Hughes joined the faculty of the University of Auckland as inaugural Professor of Mental Health Nursing in 2002, before completing a Doctor of Nursing Practice at the University of Technology Sydney in 2003, with a thesis titled Policy, politics and nursing: a case study of policy formation in New Zealand.

Hughes was Chief Nurse for New Zealand from 1998 to 2004, and was Chief Executive Officer of the International Council of Nurses from 2016 to 2018. She is Director of Global Strategic Initiatives at the Commission on Graduates of Foreign Nursing Schools, was Chief Nursing and Midwifery Officer for Queensland, Commandant Colonel for the Royal New Zealand Nursing Corps, and worked for the World Health Organization on mental health policy in the Pacific.

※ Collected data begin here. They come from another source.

(* ===== verification/ScriptError.v ===== *)
(** Script errors: [src/domain/consensus/utils/txscript/error.go].

    An [Error] of the source pairs an [ErrorCode] with a description built for
    people; every caller that inspects an error compares its code, so a script
    error is modelled by its code and the description is left out. *)

From S2P Require Import Prelude.

Inductive ErrorCode : Set :=
| ErrInternal
| ErrInvalidFlags
| ErrInvalidIndex
| ErrUnsupportedAddress
| ErrNotMultisigScript
| ErrTooManyRequiredSigs
| ErrEarlyReturn
| ErrEmptyStack
| ErrEvalFalse
| ErrScriptUnfinished
| ErrInvalidProgramCounter
| ErrScriptTooBig
| ErrElementTooBig
| ErrTooManyOperations
| ErrStackOverflow
| ErrInvalidPubKeyCount
| ErrInvalidSignatureCount
| ErrNumberTooBig
| ErrVerify
| ErrEqualVerify
| ErrNumEqualVerify
| ErrCheckSigVerify
| ErrCheckMultiSigVerify
| ErrDisabledOpcode
| ErrReservedOpcode
| ErrMalformedPush
| ErrInvalidStackOperation
| ErrUnbalancedConditional
| ErrMinimalData
| ErrInvalidSigHashType
| ErrSigLength
| ErrSigHighS
| ErrNotPushOnly
| ErrPubKeyFormat
| ErrCleanStack
| ErrNullFail
| ErrNegativeLockTime
| ErrUnsatisfiedLockTime
| ErrMinimalIf.

#[global] Instance ErrorCode_eq_dec : EqDecision ErrorCode.
Proof. solve_decision. Defined.

(** The errors the package returns: a script error, the builder's
    [ErrScriptNotCanonical], or an error of another package. *)
Inductive error : Set :=
| ScriptError (c : ErrorCode)
| ScriptNotCanonical
| OtherError.

#[global] Instance error_eq_dec : EqDecision error.
Proof. solve_decision. Defined.

Definition scriptError (c : ErrorCode) : error := ScriptError c.

Definition IsErrorCode (err : error) (c : ErrorCode) : bool :=
  match err with
  | ScriptError c' => bool_decide (c' = c)
  | _ => false
  end.
Lemma p2pk_spend_witness :
  exists full, pushes test_p2pk_tx 0
      (test_sigScript CalculateSignatureHashSchnorr test_p2pk (test_key 32)) [full] /\
    sig_accepts SchnorrKind test_p2pk_tx 0 (test_key 32) full.
Proof.
  refine (proj1 (p2pk_spend (test_key 32) test_p2pk_tx 0 0
    None None NoReusedValues _ _ eq_refl _) _).
  - split; [done|]. apply (bool_decide_eq_true_1 _). vm_compute. reflexivity.
  - apply spend_tx_valid; apply (bool_decide_eq_true_1 _); vm_compute; reflexivity.
  - vm_compute. reflexivity.
Defined.

Lemma p2pk_ecdsa_spend_witness :
  exists full, pushes test_p2pk_ecdsa_tx 0
      (test_sigScript CalculateSignatureHashECDSA test_p2pk_ecdsa (test_key 33)) [full] /\
    sig_accepts ECDSAKind test_p2pk_ecdsa_tx 0 (test_key 33) full.
Proof.
  refine (proj1 (p2pk_ecdsa_spend (test_key 33)
    test_p2pk_ecdsa_tx 0 0 None None NoReusedValues _ _ eq_refl _) _).
  - split; [done|]. apply (bool_decide_eq_true_1 _). vm_compute. reflexivity.
  - apply spend_tx_valid; apply (bool_decide_eq_true_1 _); vm_compute; reflexivity.
  - vm_compute. reflexivity.
Defined.

Lemma p2sh_spend_witness :
  exists items redeem s2 d,
    pushes test_p2sh_tx 0 (Op3 :: 4 :: spk_Script add_script)
      (items ++ [redeem]) /\
    zlen items + 2 <= MaxStackSize /\
    Sum256 redeem = Sum256 (spk_Script add_script) /\ parseScript redeem = (s2, None) /\
    eval_script test_p2sh_tx 0 s2 items = Ok d /\ final_check d = Ok tt.
Proof.
  refine (proj1 (p2sh_spend
    (Sum256 (spk_Script add_script)) test_p2sh_tx 0 0 None None NoReusedValues _ _ eq_refl _) _).
  - split; [done|]. apply Sum256_bytes.
  - apply spend_tx_valid; apply (bool_decide_eq_true_1 _); vm_compute; reflexivity.
  - vm_compute. reflexivity.
Defined.
Lemma signed_output_spendable_witness :
  exists script r',
    SignTxOutput 1 Bech32PrefixKaspa (spend_tx test_p2pk []) 0 test_p2pk SigHashAll
      test_kdb test_sdb (Some (mk_ScriptPublicKey [] 0)) NoReusedValues = (Ok (Some script), r').
Proof.
  destruct (signed_output_spendable Bech32PrefixKaspa (spend_tx test_p2pk []) 0
    (mk_DomainTransactionInput (mk_DomainOutpoint (replicate 32 1) 0) [] 5 1
       (Some (mk_UTXOEntry 1000 test_p2pk 7 false))) (mk_UTXOEntry 1000 test_p2pk 7 false)
    SigHashAll test_kdb test_sdb test_keypair false 0 NoReusedValues)
    as (script & r' & Hs & _).
  - split; [done|]. by apply (Forall_replicate is_byte 32 2).
  - done.
  - done.
  - intros h Hh.
    assert (Hb : match fst (CalculateSignatureHashSchnorr (spend_tx test_p2pk []) 0 SigHashAll NoReusedValues) with
                 | Ok h => bool_decide (length h = 32%nat /\ Forall is_byte h) | _ => true end = true)
      by (vm_compute; reflexivity).
    rewrite Hh in Hb. cbn [SignHash test_signer]. rewrite Hb. by eexists.
  - done.
  - reflexivity.
  - reflexivity.
  - apply reuse_ok_empty.
  - by exists script, r'.
Defined.

Lemma mergeScripts_p2sh_witness : forall fuel,
  mergeScripts fuel Bech32PrefixKaspa ScriptHashTy
    (push_script [replicate 65 3; p2sh_script (replicate 32 4)])
    (Some (mk_ScriptPublicKey (push_script [replicate 65 5; p2sh_script (replicate 32 4)]) 0)) = None.
Proof.
  apply (mergeScripts_p2sh Bech32PrefixKaspa (replicate 32 2) (replicate 32 4) (replicate 65 3) (replicate 65 5));
    (split; [done|by apply Forall_replicate]).
Defined.
(* ===== verification/TxMass.v ===== *)
(** The mass of a transaction: [src/util/txmass/calculator.go].

    [CalculateTransactionMass] is the compute mass consensus bounds per block;
    [CalculateTransactionStorageMass] is the storage mass of KIP-0009, whose
    explicit panics, divisions by zero and [uint64] wrap-around are written
    out. *)

From S2P Require Import Prelude Transaction.

(** * Operations *)

Definition SubnetworkIDCoinbase : bytes := 1 :: replicate 19 0.
Definition SubnetworkIDRegistry : bytes := 2 :: replicate 19 0.
Definition DomainSubnetworkIDSize : Z := 20.
Definition SompiPerKaspa : Z := 100000000.

Definition IsBuiltIn (id : bytes) : bool :=
  bool_decide (id = SubnetworkIDCoinbase) || bool_decide (id = SubnetworkIDRegistry).

Definition IsBuiltInOrNative (id : bytes) : bool :=
  bool_decide (id = SubnetworkIDNative) || IsBuiltIn id.

Definition IsCoinBase (tx : DomainTransaction) : bool :=
  bool_decide (SubnetworkID tx = SubnetworkIDCoinbase).

Record Calculator : Set := mk_Calculator {
  massPerTxByte : Z;
  massPerScriptPubKeyByte : Z;
  massPerSigOp : Z;
  storageMassParameter : Z
}.

Definition NewCalculator (massPerTxByte massPerScriptPubKeyByte massPerSigOp : Z) : Calculator :=
  mk_Calculator massPerTxByte massPerScriptPubKeyByte massPerSigOp (SompiPerKaspa * 10000).

Definition outpointEstimatedSerializedSize : Z := uint64 (DomainHashSize + 4).

Definition transactionInputEstimatedSerializedSize (input : DomainTransactionInput) : Z :=
  uint64 (outpointEstimatedSerializedSize + 8 + zlen (SignatureScript input) + 8).
(* ===== verification/TxValidator.v ===== *)
(** Transaction validation:
    [src/domain/consensus/processes/transactionvalidator/].

    The validator is a record of its configuration and its two signature
    caches, which script execution updates.  The DAA-score store it reads is an
    interface, the class [DAABlocksStore].  The checks compose the script
    engine, the signature-operation counter and the mass calculator of the
    other files. *)

From S2P Require Import Prelude ScriptError ScriptNum Stack Opcodes Transaction.
From S2P Require Import Script Sha256 SigHash SigCache Engine EngineInv EngineStep EngineSim.
From S2P Require Import EngineSpec Address Standard Spending TxMass.

(** * Data *)

Definition MaxTransactionVersion : Z := 0.
Definition MaxSompi : Z := uint64 (29000000000 * SompiPerKaspa).

(** The rule errors of the validator, and the error of a store that fails.
    Formatted messages are left out. *)
Inductive RuleError : Set :=
| ErrNoTxInputs
| ErrTxOutValueZero
| ErrBadTxOutValue
| ErrDuplicateTxInputs
| ErrBadCoinbasePayloadLen
| ErrCoinbaseWithInputs
| ErrCoinbaseTooManyOutputs
| ErrCoinbaseTooLongScriptPublicKey
| ErrInvalidGas
| ErrSubnetworkRegistry
| ErrInvalidPayload
| ErrSubnetworksDisabled
| ErrTransactionVersionIsUnknown
| ErrUnfinalizedTx
| ErrImmatureSpend
| ErrMissingTxOut (missingOutpoints : list DomainOutpoint)
| ErrSpendTooHigh
| ErrWrongSigOpCount
| ErrScriptMalformed
| ErrScriptValidation
| ErrStore.

(** What the validator uses of [model.DAABlocksStore]: the score of a block,
    or an error when the store has none. *)
Class DAABlocksStore := {
  DAAScore : bytes -> res RuleError Z
}.

Section validator.
Context `{C : Crypto} `{IT : MapIteration} `{ST : DAABlocksStore}.

Record transactionValidator := mk_transactionValidator {
  blockCoinbaseMaturity : Z;
  enableNonNativeSubnetworks : bool;
  maxCoinbasePayloadLength : Z;
  ghostdagK : Z;
  coinbasePayloadScriptPublicKeyMaxLength : Z;
  v_sigCache : SigCacheSchnorr;
  v_sigCacheECDSA : SigCacheECDSA;
  txMassCalculator : Calculator
}.

Definition sigCacheSize : Z := 10000.

Definition New (blockCoinbaseMaturity : Z) (enableNonNativeSubnetworks : bool)
    (maxCoinbasePayloadLength ghostdagK coinbasePayloadScriptPublicKeyMaxLength : Z)
    (txMassCalculator : Calculator) : transactionValidator :=
  mk_transactionValidator blockCoinbaseMaturity enableNonNativeSubnetworks
    maxCoinbasePayloadLength ghostdagK coinbasePayloadScriptPublicKeyMaxLength
    (NewSigCache schnorr sigCacheSize) (NewSigCacheECDSA sigCacheSize) txMassCalculator.

Definition set_caches (c1 : SigCacheSchnorr) (c2 : SigCacheECDSA) (v : transactionValidator)
  : transactionValidator :=
  mk_transactionValidator (blockCoinbaseMaturity v) (enableNonNativeSubnetworks v)
    (maxCoinbasePayloadLength v) (ghostdagK v) (coinbasePayloadScriptPublicKeyMaxLength v)
    c1 c2 (txMassCalculator v).
Lemma CompactToBig_parts m e : 0 <= m < 2 ^ 23 -> 0 <= e ->
  CompactToBig (e * 2 ^ 24 + m) =
  if e <=? 3 then m / 256 ^ (3 - e) else m * 256 ^ (e - 3).
Proof.
  intros Hm He. unfold CompactToBig.
  assert (Hlow : forall k, 0 <= k <= 24 -> (e * 2 ^ 24 + m) mod 2 ^ k = m mod 2 ^ k).
  { intros k Hk. replace 24 with (24 - k + k) by lia. rewrite Z.pow_add_r, Z.mul_assoc by lia.
    rewrite Z.add_comm, Z.mod_add; [done|]. apply Z.pow_nonzero; lia. }
  change 0x007fffff with (Z.ones 23). rewrite Z.land_ones, Hlow, (Z.mod_small m) by lia.
  assert (Hs : Z.land (e * 2 ^ 24 + m) 0x00800000 = Z.land m 0x00800000).
  { change 0x00800000 with (2 ^ 23). apply Z.bits_inj'. intros i Hi. rewrite !Z.land_spec, Z.pow2_bits_eqb by lia.
    destruct (Z.eqb_spec 23 i); [subst i|by rewrite !andb_false_r].
    rewrite <- (Z.mod_pow2_bits_low (e * 2 ^ 24 + m) 24), Hlow, Z.mod_pow2_bits_low by lia. done. }
  rewrite Hs, sign_bit, (proj2 (Z.ltb_lt m _)) by lia. cbn [negb].
  assert (Hx : Z.shiftr (e * 2 ^ 24 + m) 24 = e).
  { rewrite Z.shiftr_div_pow2, Z.div_add_l, Z.div_small by lia. lia. }
  rewrite Hx. destruct (Z.leb_spec e 3); [apply shiftr_256; lia|apply shiftl_256; lia].
Qed.

Lemma exponent_range n m e :
  2 ^ 15 <= m < 2 ^ 23 -> 4 <= e -> m = n / 256 ^ (e - 3) ->
  2 ^ 15 * 256 ^ (e - 3) <= n < 2 ^ 23 * 256 ^ (e - 3).
Proof.
  intros Hm He ->. assert (Hp : 0 < 256 ^ (e - 3)) by (apply Z.pow_pos_nonneg; lia).
  pose proof (Z.mul_div_le n _ Hp). pose proof (Z.mul_succ_div_gt n _ Hp). nia.
Qed.

Lemma exponent_unique n a b :
  4 <= a -> 4 <= b -> 2 ^ 15 * 256 ^ (a - 3) <= n -> n < 2 ^ 23 * 256 ^ (b - 3) -> a <= b.
Proof.
  intros Ha Hb H1 H2. destruct (Z.le_gt_cases a b); [done|].
  assert (Hp : 256 * 256 ^ (b - 3) <= 256 ^ (a - 3)).
  { rewrite <- (Z.pow_succ_r 256) by lia. apply Z.pow_le_mono_r; lia. }
  lia.
Qed.

Lemma big_byte_len_mono a b : 0 < a <= b -> big_byte_len a <= big_byte_len b.
Proof.
  intros Hab. unfold big_byte_len. rewrite !(proj2 (Z.eqb_neq _ 0)), !Z.abs_eq by lia.
  apply Z.add_le_mono_r, Z.div_le_mono; [lia|]. apply Z.log2_le_mono; lia.
Qed.
(* ===== verification/GhostdagSpec.v ===== *)
(** The invariant of GHOSTDAG data and that GHOSTDAG establishes it for a new
    block: the recorded anticone sizes are the sizes of the anticones within the
    blue set, none above k; the merge set is what the block adds to the past of
    its selected parent; score and work count the blues. *)

From Stdlib Require Import Sorted.
From S2P Require Import Prelude Transaction TxMass Block Difficulty Ghostdag GhostdagMergeSet.

Definition genesis_data : BlockGHOSTDAGData := mk_BlockGHOSTDAGData 0 0 None [] [] ∅.

(** The data of the block below all others: nothing is merged, and no block is
    selected but possibly the virtual genesis. *)
Record base_data (d : BlockGHOSTDAGData) : Prop := {
  bd_score : BlueScore d = 0;
  bd_work : BlueWork d = 0;
  bd_blues : MergeSetBlues d = [];
  bd_selected : SelectedParent d = None \/ SelectedParent d = Some VirtualGenesisBlockHash
}.

Lemma base_genesis : base_data genesis_data.
Proof. constructor; try done. by left. Qed.

(** The blue set of a block: the blues it merges and, through the selected
    parent, all those of its chain. *)
Inductive blue_set (st : ghostdag_store) : bytes -> gset bytes -> Prop :=
| blue_set_genesis b d :
    st !! (b, false) = Some d -> base_data d -> blue_set st b ∅
| blue_set_step b d p s :
    st !! (b, false) = Some d -> SelectedParent d = Some p -> blue_set st p s ->
    blue_set st b (list_to_set (MergeSetBlues d) ∪ s).

Section data.
Context `{T : DAGTopologyManager} `{HS : BlockHeaderStore} (gm : ghostdagManager).
Context (par : bytes -> list bytes).

Definition is_anc (a b : bytes) : bool := match IsAncestorOf a b with Ok r => r | _ => false end.

Definition work_of (b : bytes) : Z :=
  match header_of b with Ok h => CalcWork (hdr_Bits h) | _ => 0 end.

Definition anticone_in (s : gset bytes) (b : bytes) : gset bytes :=
  filter (fun x => is_anc x b = false /\ is_anc b x = false) s.

(** The sizes recorded along the chain of [d], read with [n] units of fuel or
    more, are the anticone sizes within [s]. *)
Definition sizes_recorded (st : ghostdag_store) (d : BlockGHOSTDAGData) (s : gset bytes) (n : nat) : Prop :=
  forall x f, x ∈ s -> (n <= f)%nat ->
    blueAnticoneSize gm st f x d = Ok (Z.of_nat (size (anticone_in s x))) /\
    Z.of_nat (size (anticone_in s x)) <= gm_k gm.
(* ===== verification/ReachTree.v ===== *)
(** The reachability tree as a mathematical object: finite trees of hashes, what
    it means that the store holds such a tree, and that the intervals of the
    store are nested like the tree.  From this the queries of the manager are
    answered: an interval contains another exactly when the node is an ancestor,
    and the binary search finds the child on the way to a descendant. *)

From Stdlib Require Import Sorted.
From S2P Require Import Prelude Transaction Block Difficulty TxMass Ghostdag ReachInterval Reachability.

(** * Trees *)

Inductive tree : Set := Node (hash : bytes) (subs : list tree).

Definition troot (t : tree) : bytes := let '(Node h _) := t in h.
Definition tsubs (t : tree) : list tree := let '(Node _ cs) := t in cs.

Section tree_ind.
Variable P : tree -> Prop.
Hypothesis HP : forall h cs, (forall c, c ∈ cs -> P c) -> P (Node h cs).

Fixpoint tree_induction (t : tree) : P t :=
  match t with
  | Node h cs => HP h cs ((fix go (l : list tree) : forall c, c ∈ l -> P c :=
      match l with
      | [] => fun c Hc => False_ind _ (not_elem_of_nil c Hc)
      | x :: l' => fun c Hc =>
          match proj1 (elem_of_cons l' c x) Hc with
          | or_introl E => eq_ind_r P (tree_induction x) E
          | or_intror H => go l' c H
          end
      end) cs)
  end.
End tree_ind.

Fixpoint subtrees (t : tree) : list tree :=
  let '(Node _ cs) := t in t :: concat (map subtrees cs).

Definition nodes (t : tree) : list bytes := map troot (subtrees t).

Definition tsize (t : tree) : Z := zlen (subtrees t).

Lemma subtrees_eq t : subtrees t = t :: concat (map subtrees (tsubs t)).
Proof. by destruct t. Qed.

Lemma elem_of_concat_map {A B} (f : A -> list B) l y : y ∈ concat (map f l) <-> exists x, x ∈ l /\ y ∈ f x.
Proof.
  induction l as [|x l IH]; cbn [map concat].
  - split; [by intros ?%not_elem_of_nil|]. by intros (? & ?%not_elem_of_nil & _).
  - rewrite elem_of_app, IH. setoid_rewrite elem_of_cons. naive_solver.
Qed.

Lemma subtrees_inv t x : x ∈ subtrees t <-> x = t \/ exists c, c ∈ tsubs t /\ x ∈ subtrees c.
Proof. rewrite subtrees_eq, elem_of_cons, elem_of_concat_map. done. Qed.

Lemma subtrees_self t : t ∈ subtrees t.
Proof. apply subtrees_inv. by left. Qed.

Lemma subtrees_child t c : c ∈ tsubs t -> c ∈ subtrees t.
Proof. intros Hc. apply subtrees_inv. right. exists c. split; [done|apply subtrees_self]. Qed.

Lemma subtrees_trans t x y : y ∈ subtrees x -> x ∈ subtrees t -> y ∈ subtrees t.
Proof.
  intros Hy. induction t as [h cs IH] using tree_induction. intros [->|(c & Hc & Hx)]%subtrees_inv; [done|].
  apply subtrees_inv. right. exists c. split; [done|]. by apply IH.
Qed.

Hughes has been awarded a Harkness Fellowship and a Fulbright Scholarship.

== Political candidacy ==
In the 2023 New Zealand general election, Hughes stood as the National Party candidate for the Mana electorate, and was placed 33 on the party list. She received 12,825 votes, placing her second to Labour's Barbara Edmonds, and was listed too low on the National Party list to enter parliament.

== Honours and awards ==
In 2013, Massey University awarded Hughes a Distinguished Alumni Award. In the 2005 Queen's Birthday Honours, Hughes was appointed an Officer of the New Zealand Order of Merit, for services to the mental health profession.

Hughes was awarded the Risk Professional of the Year Award in 2022, for her work during the COVID-19 pandemic, and was described as "one of the most influential nurse leaders in the world".

In the 2020 New Year Honours Hughes was appointed a Companion of the New Zealand Order of Merit for services to nursing and mental health.